▸ TASK TO CARRY OUT
The entries below hold a line with "om_limit : limit + 4096 ≤ W32;" and a line with "match calls with". Return those lines and all that lie between them, exactly and only.
*** SUPPLIED INFORMATION
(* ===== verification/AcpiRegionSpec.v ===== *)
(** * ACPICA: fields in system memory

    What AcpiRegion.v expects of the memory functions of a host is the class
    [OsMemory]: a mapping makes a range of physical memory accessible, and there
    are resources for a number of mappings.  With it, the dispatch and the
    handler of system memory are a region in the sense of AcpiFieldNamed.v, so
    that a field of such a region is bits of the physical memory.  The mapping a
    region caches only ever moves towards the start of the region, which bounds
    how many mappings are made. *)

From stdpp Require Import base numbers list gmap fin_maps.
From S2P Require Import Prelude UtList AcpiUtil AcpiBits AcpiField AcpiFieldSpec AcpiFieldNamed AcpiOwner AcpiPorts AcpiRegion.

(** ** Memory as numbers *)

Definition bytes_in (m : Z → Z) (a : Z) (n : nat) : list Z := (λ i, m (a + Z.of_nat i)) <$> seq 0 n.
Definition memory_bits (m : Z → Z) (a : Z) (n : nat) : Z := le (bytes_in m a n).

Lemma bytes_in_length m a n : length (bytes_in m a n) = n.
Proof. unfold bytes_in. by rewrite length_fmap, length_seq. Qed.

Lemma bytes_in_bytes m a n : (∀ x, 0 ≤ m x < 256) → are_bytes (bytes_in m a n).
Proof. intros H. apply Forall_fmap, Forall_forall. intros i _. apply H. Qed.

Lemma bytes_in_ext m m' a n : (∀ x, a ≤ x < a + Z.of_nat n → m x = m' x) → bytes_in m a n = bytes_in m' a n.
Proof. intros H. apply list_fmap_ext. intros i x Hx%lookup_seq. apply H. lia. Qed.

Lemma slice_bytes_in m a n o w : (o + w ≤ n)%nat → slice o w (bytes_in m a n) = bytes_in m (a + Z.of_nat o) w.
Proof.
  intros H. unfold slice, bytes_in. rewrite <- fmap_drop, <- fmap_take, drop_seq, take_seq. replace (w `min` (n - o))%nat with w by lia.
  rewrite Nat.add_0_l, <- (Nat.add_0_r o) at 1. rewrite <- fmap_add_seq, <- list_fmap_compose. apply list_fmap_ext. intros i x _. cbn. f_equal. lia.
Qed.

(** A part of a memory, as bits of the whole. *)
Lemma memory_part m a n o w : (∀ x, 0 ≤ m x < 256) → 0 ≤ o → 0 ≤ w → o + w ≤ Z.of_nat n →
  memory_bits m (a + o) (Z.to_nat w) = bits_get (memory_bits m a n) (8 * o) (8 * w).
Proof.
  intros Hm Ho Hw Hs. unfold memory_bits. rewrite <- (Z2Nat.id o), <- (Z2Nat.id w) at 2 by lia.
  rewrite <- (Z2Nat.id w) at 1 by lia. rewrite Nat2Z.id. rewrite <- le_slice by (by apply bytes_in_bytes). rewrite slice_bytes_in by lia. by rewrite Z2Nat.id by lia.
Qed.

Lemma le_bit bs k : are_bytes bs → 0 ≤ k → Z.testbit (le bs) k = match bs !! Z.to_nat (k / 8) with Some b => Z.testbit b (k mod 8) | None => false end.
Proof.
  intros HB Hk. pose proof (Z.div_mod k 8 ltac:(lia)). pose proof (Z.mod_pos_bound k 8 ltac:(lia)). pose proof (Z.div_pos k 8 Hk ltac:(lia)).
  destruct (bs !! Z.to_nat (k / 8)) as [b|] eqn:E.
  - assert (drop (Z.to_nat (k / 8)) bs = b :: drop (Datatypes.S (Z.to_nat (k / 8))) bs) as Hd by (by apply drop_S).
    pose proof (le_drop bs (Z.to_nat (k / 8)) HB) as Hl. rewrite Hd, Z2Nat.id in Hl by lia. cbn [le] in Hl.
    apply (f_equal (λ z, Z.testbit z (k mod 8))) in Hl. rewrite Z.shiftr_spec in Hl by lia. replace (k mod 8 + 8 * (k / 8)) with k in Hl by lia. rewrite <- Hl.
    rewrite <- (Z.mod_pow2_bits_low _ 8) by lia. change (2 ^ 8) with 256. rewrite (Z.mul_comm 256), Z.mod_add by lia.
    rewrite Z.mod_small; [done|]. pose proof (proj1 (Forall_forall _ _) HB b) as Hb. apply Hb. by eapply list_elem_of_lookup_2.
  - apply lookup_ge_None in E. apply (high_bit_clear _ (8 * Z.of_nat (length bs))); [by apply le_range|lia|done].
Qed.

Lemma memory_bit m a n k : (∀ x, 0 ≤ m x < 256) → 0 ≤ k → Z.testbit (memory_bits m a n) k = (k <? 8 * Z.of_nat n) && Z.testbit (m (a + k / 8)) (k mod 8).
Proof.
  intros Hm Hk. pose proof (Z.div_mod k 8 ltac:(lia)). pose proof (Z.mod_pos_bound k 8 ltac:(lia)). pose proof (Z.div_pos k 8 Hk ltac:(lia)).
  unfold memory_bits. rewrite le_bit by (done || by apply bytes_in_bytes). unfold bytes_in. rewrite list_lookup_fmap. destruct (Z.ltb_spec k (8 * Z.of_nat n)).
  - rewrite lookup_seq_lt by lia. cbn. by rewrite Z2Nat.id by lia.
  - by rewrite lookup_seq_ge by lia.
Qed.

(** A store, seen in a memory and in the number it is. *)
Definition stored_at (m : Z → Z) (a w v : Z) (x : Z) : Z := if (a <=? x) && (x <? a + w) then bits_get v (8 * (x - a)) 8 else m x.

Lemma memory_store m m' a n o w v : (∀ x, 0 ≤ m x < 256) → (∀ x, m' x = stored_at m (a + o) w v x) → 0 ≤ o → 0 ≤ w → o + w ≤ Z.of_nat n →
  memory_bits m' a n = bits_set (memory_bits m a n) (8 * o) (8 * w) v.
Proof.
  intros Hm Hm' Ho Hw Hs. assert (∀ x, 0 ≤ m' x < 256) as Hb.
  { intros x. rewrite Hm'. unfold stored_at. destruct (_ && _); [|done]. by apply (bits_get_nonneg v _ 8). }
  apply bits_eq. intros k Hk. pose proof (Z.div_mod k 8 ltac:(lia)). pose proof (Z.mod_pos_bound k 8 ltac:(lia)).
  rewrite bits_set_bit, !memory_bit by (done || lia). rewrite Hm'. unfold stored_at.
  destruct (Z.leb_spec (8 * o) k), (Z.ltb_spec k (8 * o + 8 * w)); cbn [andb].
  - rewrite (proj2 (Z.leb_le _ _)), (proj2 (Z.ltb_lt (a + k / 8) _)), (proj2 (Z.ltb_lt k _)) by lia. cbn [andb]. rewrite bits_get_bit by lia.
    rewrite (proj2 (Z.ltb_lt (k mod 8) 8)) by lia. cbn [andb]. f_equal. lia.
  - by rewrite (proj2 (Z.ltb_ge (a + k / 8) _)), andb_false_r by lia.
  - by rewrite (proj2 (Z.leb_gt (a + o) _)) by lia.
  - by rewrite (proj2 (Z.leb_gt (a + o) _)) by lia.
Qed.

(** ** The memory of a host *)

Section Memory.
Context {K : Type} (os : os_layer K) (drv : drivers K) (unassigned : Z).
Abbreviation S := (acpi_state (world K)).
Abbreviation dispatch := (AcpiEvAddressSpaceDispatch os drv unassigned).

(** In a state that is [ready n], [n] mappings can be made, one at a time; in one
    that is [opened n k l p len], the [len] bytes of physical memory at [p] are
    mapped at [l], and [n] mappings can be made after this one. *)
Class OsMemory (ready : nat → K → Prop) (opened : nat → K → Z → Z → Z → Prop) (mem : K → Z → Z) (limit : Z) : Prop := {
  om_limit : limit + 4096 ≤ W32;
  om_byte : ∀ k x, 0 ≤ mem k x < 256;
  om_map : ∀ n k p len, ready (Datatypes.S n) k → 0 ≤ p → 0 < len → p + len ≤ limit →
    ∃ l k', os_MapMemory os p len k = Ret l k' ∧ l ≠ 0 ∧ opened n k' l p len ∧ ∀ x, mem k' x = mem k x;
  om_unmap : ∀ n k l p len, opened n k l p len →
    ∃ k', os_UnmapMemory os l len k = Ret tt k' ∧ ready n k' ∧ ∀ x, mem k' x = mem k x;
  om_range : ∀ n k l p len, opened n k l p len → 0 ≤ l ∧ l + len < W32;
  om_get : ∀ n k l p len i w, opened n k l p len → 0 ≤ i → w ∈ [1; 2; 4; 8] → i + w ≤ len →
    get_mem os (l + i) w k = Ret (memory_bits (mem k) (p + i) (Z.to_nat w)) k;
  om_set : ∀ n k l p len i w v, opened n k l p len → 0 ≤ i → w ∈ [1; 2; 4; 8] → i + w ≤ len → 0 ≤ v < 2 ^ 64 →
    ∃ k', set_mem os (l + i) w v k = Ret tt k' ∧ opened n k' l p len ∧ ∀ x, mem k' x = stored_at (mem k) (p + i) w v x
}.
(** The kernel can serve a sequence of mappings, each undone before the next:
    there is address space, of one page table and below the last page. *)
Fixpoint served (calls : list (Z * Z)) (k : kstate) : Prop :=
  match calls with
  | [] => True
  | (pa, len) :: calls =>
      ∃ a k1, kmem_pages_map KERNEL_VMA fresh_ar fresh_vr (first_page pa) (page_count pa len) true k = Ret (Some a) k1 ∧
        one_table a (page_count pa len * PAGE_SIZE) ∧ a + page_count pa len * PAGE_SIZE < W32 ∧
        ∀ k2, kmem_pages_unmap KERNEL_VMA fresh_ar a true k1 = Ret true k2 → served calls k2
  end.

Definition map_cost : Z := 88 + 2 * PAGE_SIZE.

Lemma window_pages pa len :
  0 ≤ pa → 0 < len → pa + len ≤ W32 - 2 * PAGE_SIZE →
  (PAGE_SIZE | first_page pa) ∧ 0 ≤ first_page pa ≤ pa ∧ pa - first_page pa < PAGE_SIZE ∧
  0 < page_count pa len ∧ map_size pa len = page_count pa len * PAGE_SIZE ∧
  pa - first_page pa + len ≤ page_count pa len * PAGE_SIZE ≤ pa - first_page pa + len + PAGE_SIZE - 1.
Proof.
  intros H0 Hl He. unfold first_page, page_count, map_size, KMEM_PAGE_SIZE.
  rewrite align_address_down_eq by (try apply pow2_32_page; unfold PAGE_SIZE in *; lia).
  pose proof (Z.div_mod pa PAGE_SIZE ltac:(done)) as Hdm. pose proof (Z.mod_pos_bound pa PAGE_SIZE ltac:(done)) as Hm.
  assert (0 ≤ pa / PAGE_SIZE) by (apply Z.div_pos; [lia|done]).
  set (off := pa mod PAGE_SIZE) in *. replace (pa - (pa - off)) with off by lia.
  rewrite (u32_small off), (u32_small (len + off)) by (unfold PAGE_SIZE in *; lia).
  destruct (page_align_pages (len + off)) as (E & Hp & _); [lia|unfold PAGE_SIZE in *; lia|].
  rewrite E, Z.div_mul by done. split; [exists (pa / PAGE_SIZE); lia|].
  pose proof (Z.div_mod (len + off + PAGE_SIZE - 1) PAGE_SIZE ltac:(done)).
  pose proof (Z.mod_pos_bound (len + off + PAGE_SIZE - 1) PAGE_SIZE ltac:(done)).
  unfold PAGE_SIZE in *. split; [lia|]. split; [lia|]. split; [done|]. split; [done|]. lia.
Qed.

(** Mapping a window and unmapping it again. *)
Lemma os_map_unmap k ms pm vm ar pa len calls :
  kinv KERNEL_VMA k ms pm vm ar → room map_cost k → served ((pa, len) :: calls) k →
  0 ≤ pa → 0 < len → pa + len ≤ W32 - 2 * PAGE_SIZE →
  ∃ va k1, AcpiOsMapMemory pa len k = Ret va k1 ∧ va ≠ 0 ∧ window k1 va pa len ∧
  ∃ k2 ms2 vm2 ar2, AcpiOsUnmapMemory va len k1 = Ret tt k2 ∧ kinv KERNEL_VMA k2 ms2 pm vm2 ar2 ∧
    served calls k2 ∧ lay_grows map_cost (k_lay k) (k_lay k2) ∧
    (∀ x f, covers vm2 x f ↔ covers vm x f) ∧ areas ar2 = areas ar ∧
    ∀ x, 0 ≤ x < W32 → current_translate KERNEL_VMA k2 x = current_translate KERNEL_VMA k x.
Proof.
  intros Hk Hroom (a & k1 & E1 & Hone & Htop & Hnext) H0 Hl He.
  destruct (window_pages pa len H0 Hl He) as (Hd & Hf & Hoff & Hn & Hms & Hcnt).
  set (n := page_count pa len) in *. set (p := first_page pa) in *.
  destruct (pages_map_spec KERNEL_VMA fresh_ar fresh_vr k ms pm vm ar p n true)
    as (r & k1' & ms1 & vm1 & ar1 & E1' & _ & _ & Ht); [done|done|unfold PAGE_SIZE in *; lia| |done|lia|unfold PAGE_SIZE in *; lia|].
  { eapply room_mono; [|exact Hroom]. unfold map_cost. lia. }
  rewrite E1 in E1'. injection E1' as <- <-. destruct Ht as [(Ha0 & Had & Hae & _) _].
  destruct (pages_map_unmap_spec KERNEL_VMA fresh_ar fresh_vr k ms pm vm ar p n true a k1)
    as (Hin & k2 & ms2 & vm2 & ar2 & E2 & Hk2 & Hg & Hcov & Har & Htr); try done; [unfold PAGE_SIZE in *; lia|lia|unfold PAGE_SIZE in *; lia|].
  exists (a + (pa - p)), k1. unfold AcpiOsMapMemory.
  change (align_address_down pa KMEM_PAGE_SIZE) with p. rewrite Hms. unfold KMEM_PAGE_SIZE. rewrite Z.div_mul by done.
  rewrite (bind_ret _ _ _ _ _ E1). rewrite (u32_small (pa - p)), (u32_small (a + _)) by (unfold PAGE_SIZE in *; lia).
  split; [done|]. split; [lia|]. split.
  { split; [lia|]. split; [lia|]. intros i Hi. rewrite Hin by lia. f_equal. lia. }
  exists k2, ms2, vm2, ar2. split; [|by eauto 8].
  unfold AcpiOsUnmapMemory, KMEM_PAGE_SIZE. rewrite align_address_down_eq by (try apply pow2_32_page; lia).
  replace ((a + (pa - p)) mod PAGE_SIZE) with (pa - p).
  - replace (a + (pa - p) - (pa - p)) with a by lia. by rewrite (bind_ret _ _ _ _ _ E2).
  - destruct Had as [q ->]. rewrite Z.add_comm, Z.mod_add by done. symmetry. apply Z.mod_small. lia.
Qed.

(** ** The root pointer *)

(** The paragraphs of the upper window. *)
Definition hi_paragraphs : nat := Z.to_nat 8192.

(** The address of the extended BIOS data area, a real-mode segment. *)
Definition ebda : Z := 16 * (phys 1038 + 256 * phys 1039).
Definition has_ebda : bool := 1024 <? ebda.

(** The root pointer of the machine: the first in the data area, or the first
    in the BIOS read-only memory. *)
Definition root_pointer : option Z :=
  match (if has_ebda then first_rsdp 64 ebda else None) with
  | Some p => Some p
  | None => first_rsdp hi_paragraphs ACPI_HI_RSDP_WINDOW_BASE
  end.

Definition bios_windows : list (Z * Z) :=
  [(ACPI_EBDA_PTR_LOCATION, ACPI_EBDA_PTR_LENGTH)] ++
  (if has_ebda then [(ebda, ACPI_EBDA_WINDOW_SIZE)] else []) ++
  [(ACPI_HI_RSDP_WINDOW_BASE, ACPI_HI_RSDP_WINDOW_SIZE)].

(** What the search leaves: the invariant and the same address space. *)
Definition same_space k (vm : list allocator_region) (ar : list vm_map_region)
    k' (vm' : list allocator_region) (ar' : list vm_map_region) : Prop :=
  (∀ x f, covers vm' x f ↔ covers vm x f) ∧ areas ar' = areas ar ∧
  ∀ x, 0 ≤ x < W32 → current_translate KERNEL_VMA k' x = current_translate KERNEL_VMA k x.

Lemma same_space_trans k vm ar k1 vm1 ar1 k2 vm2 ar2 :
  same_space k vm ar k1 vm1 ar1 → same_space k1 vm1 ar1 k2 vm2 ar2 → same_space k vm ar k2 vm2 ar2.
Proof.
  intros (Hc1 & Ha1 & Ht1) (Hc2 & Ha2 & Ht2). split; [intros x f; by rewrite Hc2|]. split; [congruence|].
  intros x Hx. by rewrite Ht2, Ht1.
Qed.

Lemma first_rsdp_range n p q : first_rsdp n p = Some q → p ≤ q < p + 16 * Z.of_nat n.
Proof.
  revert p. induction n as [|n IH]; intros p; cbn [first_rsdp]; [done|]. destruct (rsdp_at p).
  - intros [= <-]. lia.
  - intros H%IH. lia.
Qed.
******
▸ EXERCISE OUTPUT
  om_limit : limit + 4096 ≤ W32;
  om_byte : ∀ k x, 0 ≤ mem k x < 256;
  om_map : ∀ n k p len, ready (Datatypes.S n) k → 0 ≤ p → 0 < len → p + len ≤ limit →
    ∃ l k', os_MapMemory os p len k = Ret l k' ∧ l ≠ 0 ∧ opened n k' l p len ∧ ∀ x, mem k' x = mem k x;
  om_unmap : ∀ n k l p len, opened n k l p len →
    ∃ k', os_UnmapMemory os l len k = Ret tt k' ∧ ready n k' ∧ ∀ x, mem k' x = mem k x;
  om_range : ∀ n k l p len, opened n k l p len → 0 ≤ l ∧ l + len < W32;
  om_get : ∀ n k l p len i w, opened n k l p len → 0 ≤ i → w ∈ [1; 2; 4; 8] → i + w ≤ len →
    get_mem os (l + i) w k = Ret (memory_bits (mem k) (p + i) (Z.to_nat w)) k;
  om_set : ∀ n k l p len i w v, opened n k l p len → 0 ≤ i → w ∈ [1; 2; 4; 8] → i + w ≤ len → 0 ≤ v < 2 ^ 64 →
    ∃ k', set_mem os (l + i) w v k = Ret tt k' ∧ opened n k' l p len ∧ ∀ x, mem k' x = stored_at (mem k) (p + i) w v x
}.
(** The kernel can serve a sequence of mappings, each undone before the next:
    there is address space, of one page table and below the last page. *)
Fixpoint served (calls : list (Z * Z)) (k : kstate) : Prop :=
  match calls with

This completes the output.